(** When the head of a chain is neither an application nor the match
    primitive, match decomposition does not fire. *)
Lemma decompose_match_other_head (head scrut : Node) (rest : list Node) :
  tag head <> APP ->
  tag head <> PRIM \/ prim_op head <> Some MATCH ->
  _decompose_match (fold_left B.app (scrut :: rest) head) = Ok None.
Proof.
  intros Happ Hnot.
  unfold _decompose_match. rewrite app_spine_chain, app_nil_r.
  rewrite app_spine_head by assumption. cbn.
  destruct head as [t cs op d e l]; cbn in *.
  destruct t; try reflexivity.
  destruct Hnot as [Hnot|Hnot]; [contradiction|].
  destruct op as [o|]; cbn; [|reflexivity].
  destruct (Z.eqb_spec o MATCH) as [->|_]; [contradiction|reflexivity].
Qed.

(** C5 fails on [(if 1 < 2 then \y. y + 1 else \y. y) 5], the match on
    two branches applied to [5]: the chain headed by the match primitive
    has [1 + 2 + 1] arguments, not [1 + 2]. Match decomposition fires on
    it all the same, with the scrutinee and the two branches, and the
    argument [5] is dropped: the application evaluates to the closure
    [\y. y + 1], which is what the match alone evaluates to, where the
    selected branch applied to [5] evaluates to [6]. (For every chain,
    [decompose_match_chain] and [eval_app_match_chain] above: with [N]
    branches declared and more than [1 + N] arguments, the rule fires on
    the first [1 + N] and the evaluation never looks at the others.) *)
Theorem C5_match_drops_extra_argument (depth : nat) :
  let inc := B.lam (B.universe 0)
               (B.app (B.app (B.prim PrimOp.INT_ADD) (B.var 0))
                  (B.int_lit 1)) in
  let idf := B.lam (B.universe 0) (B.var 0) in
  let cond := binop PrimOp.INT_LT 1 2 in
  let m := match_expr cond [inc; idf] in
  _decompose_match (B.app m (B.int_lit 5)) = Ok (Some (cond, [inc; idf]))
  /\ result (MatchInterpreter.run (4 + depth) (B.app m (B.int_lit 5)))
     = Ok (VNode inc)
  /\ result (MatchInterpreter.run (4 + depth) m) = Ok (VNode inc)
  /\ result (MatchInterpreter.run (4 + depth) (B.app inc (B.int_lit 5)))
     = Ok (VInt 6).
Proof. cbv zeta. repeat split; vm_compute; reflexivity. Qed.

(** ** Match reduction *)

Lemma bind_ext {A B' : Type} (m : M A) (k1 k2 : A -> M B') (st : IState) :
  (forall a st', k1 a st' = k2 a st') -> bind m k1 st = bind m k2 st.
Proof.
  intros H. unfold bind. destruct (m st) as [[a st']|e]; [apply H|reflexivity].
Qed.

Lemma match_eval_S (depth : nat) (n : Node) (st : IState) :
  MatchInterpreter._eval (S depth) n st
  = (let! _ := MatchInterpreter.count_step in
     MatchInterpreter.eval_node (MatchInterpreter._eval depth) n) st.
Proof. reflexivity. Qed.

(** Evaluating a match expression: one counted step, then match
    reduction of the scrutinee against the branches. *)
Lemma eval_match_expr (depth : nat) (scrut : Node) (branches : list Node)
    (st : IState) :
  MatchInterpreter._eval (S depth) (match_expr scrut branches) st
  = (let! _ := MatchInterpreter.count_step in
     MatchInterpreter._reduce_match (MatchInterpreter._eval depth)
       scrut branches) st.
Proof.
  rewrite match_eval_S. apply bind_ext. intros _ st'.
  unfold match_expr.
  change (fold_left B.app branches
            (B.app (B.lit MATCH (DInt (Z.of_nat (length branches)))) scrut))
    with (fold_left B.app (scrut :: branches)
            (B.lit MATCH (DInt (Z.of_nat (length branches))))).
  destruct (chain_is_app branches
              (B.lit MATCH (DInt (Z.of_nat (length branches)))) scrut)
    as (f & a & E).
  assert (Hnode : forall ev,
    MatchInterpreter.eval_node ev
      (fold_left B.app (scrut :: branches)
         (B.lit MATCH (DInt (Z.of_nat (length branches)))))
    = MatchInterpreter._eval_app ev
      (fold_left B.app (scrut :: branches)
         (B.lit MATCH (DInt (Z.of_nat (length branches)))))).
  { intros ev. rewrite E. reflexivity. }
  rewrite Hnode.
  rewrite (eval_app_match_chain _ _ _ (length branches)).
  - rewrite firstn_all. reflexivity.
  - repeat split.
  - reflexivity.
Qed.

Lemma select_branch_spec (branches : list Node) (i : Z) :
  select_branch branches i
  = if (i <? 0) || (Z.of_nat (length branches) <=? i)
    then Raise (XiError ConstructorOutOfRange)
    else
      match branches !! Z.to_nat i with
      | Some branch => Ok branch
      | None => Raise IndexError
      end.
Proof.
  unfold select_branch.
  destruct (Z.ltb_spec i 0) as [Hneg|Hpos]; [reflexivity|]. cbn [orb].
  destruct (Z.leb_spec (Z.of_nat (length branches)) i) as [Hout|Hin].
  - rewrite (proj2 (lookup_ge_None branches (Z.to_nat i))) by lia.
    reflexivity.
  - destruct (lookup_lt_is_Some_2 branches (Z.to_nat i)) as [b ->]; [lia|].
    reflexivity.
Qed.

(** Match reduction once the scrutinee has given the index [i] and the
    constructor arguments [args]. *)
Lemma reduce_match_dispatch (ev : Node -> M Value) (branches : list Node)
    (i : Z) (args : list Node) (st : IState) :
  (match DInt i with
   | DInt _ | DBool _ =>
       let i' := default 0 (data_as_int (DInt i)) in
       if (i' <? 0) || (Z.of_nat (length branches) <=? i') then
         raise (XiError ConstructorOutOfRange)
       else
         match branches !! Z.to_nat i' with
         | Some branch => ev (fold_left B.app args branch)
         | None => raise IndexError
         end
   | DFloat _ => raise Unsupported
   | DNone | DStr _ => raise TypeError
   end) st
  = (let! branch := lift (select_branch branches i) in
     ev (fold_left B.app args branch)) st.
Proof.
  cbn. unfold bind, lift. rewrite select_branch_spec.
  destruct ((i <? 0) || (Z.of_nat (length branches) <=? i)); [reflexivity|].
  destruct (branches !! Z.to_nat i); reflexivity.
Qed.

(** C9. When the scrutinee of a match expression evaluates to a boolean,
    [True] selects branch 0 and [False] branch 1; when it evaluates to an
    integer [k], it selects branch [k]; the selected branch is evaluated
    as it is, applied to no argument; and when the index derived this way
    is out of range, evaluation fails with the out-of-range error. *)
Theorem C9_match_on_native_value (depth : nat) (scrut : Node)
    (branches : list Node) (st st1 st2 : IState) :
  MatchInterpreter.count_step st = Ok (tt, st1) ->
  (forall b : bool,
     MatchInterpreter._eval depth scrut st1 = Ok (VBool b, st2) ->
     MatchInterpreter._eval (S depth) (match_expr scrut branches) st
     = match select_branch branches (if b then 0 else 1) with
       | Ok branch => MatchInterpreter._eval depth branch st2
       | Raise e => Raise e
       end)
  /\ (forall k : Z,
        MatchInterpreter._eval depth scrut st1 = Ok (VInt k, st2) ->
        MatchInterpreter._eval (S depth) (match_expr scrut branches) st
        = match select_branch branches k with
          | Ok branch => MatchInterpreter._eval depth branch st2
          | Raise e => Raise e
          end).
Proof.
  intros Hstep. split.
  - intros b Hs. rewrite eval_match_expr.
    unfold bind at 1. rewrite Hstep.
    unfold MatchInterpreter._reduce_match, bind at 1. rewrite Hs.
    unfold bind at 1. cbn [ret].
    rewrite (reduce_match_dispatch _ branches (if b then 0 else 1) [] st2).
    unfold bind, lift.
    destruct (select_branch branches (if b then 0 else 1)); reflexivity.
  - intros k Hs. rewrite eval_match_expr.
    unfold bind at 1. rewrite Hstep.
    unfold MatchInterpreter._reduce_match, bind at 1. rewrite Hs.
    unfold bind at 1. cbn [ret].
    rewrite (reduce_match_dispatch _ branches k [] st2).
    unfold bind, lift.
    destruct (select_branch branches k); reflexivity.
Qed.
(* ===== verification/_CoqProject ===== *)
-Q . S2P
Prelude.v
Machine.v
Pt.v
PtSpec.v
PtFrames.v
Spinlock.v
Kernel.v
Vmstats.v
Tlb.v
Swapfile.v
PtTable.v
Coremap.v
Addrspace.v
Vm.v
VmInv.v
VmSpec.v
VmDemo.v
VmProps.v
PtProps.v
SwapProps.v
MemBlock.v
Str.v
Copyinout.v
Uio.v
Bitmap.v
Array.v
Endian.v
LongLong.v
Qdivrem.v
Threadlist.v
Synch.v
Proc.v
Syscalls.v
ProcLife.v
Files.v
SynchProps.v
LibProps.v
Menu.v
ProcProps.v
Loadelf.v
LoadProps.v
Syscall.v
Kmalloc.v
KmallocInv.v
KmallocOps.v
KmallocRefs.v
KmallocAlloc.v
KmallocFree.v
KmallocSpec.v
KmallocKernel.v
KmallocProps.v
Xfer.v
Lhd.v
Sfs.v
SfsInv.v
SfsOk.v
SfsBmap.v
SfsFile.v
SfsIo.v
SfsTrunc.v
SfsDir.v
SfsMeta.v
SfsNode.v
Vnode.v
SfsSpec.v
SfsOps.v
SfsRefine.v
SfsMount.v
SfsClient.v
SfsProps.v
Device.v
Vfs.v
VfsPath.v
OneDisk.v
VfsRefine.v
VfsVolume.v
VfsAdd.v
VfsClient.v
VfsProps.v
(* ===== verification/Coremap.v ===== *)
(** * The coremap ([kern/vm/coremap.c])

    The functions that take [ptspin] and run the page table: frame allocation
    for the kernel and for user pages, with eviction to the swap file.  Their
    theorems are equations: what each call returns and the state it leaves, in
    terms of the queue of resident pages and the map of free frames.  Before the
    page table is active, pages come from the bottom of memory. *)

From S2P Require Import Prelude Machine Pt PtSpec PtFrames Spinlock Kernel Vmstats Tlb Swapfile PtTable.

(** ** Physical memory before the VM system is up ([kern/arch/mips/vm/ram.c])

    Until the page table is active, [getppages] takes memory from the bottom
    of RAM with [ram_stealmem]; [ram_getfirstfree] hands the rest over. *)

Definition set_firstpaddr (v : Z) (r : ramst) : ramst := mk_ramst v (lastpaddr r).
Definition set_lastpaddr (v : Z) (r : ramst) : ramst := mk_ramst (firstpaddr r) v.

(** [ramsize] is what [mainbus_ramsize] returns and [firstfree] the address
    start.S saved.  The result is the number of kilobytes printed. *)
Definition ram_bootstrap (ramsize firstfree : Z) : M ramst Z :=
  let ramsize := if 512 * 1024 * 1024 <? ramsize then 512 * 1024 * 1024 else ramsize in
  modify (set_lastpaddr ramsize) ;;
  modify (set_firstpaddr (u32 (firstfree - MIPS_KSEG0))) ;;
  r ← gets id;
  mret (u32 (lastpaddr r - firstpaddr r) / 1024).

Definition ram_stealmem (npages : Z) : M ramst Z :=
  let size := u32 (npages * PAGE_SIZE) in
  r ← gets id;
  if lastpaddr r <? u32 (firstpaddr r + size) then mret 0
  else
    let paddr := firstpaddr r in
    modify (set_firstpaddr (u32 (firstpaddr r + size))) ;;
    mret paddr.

TASK TO COMPLETE: Whenever the word "else" appears in a line above, copy that line.

EXPECTED ANSWER:
(** C5 fails on [(if 1 < 2 then \y. y + 1 else \y. y) 5], the match on
    else
       else
     = match select_branch branches (if b then 0 else 1) with
    rewrite (reduce_match_dispatch _ branches (if b then 0 else 1) [] st2).
    destruct (select_branch branches (if b then 0 else 1)); reflexivity.
  let ramsize := if 512 * 1024 * 1024 <? ramsize then 512 * 1024 * 1024 else ramsize in
  else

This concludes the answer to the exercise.